■ **WORK REQUEST**: Return every line of the data below that includes the string "iota".

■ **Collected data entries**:
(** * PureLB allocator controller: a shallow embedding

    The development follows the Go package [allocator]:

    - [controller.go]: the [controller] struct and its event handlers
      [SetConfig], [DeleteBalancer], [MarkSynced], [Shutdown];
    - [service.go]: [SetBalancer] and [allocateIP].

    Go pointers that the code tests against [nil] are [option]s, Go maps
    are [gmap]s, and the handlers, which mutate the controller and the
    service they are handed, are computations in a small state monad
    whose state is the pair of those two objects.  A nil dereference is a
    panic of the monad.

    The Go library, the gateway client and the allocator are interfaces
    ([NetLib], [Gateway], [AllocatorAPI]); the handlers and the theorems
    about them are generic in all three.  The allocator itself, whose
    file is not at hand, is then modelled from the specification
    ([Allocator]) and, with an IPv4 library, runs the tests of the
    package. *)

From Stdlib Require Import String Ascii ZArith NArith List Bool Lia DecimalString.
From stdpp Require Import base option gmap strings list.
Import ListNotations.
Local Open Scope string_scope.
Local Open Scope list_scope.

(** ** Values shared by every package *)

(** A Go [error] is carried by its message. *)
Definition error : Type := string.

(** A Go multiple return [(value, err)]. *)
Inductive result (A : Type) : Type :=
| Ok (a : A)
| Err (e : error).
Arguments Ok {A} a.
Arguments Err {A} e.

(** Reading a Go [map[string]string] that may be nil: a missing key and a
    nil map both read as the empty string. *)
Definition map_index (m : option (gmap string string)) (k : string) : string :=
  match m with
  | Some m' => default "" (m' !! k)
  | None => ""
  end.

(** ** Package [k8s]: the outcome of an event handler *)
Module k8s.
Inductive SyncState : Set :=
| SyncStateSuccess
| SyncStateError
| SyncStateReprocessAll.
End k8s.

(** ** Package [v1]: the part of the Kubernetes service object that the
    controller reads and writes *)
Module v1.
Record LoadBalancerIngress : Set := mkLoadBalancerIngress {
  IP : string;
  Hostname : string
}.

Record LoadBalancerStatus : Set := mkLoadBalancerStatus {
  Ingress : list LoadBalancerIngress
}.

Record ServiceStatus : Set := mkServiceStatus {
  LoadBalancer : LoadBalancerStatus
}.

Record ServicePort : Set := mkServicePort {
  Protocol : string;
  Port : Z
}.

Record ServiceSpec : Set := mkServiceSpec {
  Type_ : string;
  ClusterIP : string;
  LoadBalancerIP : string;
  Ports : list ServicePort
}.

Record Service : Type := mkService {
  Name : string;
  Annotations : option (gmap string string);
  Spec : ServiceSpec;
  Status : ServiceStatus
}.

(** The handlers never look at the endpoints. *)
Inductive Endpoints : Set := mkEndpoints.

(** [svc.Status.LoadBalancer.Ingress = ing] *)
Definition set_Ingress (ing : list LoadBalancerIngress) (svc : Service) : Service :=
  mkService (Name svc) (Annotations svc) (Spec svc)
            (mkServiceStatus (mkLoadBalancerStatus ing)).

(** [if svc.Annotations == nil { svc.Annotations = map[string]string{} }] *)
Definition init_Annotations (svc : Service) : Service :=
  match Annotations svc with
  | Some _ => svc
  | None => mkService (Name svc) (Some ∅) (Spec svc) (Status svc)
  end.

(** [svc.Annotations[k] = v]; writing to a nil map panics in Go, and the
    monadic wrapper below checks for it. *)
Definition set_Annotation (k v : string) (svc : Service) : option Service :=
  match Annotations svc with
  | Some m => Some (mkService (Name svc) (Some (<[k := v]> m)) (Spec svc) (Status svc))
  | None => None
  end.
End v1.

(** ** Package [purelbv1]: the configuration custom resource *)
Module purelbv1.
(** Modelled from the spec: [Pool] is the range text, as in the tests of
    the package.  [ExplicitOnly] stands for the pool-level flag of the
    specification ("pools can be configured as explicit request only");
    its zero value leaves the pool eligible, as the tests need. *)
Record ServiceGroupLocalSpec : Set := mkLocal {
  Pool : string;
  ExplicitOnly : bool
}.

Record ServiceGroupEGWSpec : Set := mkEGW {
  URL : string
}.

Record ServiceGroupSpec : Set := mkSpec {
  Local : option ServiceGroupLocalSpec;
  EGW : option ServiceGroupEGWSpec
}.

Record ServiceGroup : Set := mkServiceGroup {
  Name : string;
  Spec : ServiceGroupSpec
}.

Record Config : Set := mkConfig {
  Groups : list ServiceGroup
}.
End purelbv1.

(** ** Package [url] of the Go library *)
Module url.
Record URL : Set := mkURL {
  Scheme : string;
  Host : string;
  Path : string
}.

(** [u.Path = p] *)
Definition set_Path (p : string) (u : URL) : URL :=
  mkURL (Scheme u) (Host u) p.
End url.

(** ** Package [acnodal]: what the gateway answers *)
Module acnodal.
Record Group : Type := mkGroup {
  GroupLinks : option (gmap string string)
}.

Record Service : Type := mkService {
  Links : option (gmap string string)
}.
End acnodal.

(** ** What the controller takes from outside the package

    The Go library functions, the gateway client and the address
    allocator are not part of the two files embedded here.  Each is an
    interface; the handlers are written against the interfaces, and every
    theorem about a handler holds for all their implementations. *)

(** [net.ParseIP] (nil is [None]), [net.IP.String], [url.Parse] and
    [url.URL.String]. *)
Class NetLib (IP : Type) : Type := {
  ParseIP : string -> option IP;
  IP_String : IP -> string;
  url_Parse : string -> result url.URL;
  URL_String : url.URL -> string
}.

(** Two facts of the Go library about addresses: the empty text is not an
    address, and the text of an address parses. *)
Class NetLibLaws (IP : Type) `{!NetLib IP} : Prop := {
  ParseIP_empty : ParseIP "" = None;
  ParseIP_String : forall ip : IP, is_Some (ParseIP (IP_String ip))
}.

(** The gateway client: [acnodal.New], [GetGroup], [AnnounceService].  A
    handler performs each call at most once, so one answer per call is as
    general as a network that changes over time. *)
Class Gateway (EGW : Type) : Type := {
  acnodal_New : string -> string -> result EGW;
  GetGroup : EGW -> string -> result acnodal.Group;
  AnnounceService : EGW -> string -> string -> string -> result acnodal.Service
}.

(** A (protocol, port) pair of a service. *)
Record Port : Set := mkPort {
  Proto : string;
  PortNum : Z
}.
...
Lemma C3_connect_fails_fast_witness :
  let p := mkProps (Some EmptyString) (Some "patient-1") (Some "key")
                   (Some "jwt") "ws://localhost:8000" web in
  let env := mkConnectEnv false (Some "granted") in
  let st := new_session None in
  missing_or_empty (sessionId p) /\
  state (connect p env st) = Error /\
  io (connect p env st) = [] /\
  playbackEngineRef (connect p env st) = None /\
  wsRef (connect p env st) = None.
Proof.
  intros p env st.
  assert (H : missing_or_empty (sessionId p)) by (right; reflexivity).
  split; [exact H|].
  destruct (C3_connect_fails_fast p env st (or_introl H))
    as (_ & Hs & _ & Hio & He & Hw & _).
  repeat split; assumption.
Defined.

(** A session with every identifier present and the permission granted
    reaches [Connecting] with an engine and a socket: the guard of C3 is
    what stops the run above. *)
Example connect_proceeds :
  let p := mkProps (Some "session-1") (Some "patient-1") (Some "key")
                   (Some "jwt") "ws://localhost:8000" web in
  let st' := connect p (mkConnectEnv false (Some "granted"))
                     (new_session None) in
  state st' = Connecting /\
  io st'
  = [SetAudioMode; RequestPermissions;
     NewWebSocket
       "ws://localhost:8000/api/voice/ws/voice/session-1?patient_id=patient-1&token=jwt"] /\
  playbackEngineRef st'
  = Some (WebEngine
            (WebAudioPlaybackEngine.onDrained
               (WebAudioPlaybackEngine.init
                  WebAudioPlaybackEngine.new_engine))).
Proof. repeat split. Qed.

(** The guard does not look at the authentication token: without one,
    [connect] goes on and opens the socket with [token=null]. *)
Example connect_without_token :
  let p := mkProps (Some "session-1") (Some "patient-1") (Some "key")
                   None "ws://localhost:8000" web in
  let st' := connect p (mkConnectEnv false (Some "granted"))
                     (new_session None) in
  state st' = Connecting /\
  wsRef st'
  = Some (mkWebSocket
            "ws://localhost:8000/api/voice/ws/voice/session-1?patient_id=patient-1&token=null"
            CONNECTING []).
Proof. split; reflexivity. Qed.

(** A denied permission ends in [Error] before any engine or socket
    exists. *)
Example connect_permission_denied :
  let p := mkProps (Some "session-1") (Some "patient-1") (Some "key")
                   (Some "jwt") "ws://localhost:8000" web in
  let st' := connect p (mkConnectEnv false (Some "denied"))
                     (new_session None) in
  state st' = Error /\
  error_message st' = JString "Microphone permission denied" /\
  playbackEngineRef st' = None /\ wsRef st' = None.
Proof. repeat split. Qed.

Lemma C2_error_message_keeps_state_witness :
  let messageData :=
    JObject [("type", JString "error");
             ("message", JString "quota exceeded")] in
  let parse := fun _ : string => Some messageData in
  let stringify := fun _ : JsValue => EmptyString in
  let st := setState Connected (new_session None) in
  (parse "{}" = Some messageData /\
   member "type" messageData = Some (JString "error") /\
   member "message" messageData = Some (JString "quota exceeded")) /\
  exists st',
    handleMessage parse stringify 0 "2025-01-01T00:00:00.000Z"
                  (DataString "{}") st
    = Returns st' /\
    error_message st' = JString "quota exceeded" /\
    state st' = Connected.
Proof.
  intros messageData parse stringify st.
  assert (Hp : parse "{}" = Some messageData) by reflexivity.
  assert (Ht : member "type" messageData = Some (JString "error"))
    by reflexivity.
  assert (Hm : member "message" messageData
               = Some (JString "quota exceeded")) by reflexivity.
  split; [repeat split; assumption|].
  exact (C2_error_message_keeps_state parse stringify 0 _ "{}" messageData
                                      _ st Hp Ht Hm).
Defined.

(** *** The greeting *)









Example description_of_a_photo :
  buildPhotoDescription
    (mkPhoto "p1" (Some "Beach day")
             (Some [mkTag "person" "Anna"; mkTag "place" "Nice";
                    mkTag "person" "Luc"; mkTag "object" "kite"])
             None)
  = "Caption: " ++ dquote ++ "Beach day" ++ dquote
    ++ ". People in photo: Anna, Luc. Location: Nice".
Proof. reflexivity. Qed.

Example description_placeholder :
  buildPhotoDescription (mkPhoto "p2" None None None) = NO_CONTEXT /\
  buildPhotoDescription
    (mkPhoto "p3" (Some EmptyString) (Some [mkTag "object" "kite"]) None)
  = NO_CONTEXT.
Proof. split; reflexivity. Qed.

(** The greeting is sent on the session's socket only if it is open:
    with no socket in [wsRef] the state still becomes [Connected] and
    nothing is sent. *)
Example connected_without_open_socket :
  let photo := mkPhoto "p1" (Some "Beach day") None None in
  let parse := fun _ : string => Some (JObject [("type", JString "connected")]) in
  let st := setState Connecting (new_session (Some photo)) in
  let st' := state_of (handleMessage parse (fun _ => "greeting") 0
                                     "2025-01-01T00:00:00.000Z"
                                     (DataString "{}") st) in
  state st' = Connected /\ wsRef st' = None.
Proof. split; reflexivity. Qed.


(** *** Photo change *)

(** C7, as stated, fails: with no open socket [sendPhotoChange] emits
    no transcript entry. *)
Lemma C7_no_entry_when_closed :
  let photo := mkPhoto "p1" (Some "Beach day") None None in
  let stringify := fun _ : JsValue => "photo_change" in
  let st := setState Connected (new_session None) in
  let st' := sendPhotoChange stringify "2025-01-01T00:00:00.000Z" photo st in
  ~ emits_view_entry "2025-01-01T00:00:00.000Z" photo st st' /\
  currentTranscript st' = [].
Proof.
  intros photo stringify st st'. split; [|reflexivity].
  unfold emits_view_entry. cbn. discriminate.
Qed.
==
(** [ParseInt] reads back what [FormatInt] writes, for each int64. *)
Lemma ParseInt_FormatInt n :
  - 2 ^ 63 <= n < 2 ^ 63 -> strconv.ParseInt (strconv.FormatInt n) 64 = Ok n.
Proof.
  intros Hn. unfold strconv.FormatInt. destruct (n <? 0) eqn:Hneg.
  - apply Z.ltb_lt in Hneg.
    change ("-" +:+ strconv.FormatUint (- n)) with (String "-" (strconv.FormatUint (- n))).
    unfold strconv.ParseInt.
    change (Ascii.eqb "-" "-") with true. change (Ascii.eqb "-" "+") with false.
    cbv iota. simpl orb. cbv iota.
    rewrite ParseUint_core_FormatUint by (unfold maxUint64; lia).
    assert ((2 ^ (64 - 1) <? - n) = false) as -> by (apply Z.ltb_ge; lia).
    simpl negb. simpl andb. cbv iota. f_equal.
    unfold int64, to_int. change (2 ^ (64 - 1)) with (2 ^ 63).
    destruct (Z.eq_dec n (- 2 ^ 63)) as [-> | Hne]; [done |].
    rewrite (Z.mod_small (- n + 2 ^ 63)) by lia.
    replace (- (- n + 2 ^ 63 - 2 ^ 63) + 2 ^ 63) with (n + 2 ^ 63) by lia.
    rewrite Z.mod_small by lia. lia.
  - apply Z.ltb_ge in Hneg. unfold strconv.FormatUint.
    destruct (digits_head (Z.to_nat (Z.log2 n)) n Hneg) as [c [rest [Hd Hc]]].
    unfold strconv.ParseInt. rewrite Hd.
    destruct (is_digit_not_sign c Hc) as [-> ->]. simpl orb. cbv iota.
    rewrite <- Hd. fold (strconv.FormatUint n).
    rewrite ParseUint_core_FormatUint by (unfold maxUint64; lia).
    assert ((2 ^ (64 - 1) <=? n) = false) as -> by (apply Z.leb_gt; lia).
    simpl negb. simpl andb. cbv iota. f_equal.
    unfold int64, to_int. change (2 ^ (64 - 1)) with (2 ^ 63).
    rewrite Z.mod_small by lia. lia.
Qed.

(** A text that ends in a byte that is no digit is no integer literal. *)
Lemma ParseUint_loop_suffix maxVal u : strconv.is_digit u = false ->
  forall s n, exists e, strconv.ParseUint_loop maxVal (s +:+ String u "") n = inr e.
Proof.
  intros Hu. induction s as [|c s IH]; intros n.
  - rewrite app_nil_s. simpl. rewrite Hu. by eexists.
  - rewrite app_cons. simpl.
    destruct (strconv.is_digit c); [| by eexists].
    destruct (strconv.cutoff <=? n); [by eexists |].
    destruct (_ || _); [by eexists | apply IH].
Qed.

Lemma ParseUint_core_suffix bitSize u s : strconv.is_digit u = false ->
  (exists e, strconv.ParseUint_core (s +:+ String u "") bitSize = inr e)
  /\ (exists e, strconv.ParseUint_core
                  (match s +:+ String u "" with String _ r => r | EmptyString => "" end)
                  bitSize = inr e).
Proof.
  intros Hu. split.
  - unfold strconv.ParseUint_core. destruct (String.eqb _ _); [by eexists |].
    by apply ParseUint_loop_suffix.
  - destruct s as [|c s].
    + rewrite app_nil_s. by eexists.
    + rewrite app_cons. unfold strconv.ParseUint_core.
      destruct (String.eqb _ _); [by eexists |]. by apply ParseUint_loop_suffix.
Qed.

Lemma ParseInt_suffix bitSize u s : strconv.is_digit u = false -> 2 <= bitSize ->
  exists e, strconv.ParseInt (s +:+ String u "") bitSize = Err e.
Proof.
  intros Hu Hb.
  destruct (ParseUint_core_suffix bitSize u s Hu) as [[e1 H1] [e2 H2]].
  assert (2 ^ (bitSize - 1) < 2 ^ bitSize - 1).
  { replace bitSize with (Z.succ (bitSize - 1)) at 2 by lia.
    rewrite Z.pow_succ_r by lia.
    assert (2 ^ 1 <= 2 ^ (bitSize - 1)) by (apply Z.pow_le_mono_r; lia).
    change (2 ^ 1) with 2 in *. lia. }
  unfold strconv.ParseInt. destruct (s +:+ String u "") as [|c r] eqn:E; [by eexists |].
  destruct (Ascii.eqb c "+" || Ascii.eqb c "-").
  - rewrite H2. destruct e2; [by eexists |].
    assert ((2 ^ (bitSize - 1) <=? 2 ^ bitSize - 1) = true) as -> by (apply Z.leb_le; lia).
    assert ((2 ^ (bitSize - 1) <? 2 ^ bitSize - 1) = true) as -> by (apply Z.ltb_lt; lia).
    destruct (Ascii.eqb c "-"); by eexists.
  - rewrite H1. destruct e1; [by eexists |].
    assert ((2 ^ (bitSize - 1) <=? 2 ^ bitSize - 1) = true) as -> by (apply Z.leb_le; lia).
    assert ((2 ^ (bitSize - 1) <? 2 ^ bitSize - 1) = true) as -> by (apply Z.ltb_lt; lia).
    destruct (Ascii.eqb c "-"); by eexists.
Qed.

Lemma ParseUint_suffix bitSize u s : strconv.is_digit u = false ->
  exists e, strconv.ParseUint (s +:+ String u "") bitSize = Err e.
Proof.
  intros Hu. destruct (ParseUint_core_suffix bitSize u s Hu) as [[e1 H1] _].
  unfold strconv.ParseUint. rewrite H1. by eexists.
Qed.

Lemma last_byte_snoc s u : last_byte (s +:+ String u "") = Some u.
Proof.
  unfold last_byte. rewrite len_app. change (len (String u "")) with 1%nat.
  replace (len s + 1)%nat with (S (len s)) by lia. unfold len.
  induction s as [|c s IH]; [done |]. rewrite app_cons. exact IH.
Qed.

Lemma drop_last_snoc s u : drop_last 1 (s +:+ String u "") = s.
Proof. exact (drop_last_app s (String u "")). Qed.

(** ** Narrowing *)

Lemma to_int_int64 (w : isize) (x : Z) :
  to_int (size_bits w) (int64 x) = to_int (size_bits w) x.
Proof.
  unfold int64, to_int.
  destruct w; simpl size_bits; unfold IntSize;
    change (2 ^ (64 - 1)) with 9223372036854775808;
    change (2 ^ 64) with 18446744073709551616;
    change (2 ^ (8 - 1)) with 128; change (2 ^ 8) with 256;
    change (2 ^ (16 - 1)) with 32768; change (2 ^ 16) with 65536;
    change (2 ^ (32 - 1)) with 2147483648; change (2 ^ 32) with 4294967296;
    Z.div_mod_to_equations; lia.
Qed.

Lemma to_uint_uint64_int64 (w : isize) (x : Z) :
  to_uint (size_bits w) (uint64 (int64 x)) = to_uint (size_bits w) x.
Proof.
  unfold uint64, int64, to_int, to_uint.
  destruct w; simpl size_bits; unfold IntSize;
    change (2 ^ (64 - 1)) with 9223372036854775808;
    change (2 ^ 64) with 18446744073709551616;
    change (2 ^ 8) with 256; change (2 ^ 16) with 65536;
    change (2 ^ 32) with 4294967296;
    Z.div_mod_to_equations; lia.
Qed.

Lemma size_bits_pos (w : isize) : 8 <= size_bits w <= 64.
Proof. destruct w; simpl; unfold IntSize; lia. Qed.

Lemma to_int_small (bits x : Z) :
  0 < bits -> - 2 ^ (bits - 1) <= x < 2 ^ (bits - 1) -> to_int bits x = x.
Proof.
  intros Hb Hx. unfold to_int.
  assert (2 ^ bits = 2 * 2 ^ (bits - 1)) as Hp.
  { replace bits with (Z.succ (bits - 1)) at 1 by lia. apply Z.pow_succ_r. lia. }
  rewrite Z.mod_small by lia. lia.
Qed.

■ **FINAL ANSWER**:
    cbv iota. simpl orb. cbv iota.
    simpl negb. simpl andb. cbv iota. f_equal.
    destruct (is_digit_not_sign c Hc) as [-> ->]. simpl orb. cbv iota.
    simpl negb. simpl andb. cbv iota. f_equal.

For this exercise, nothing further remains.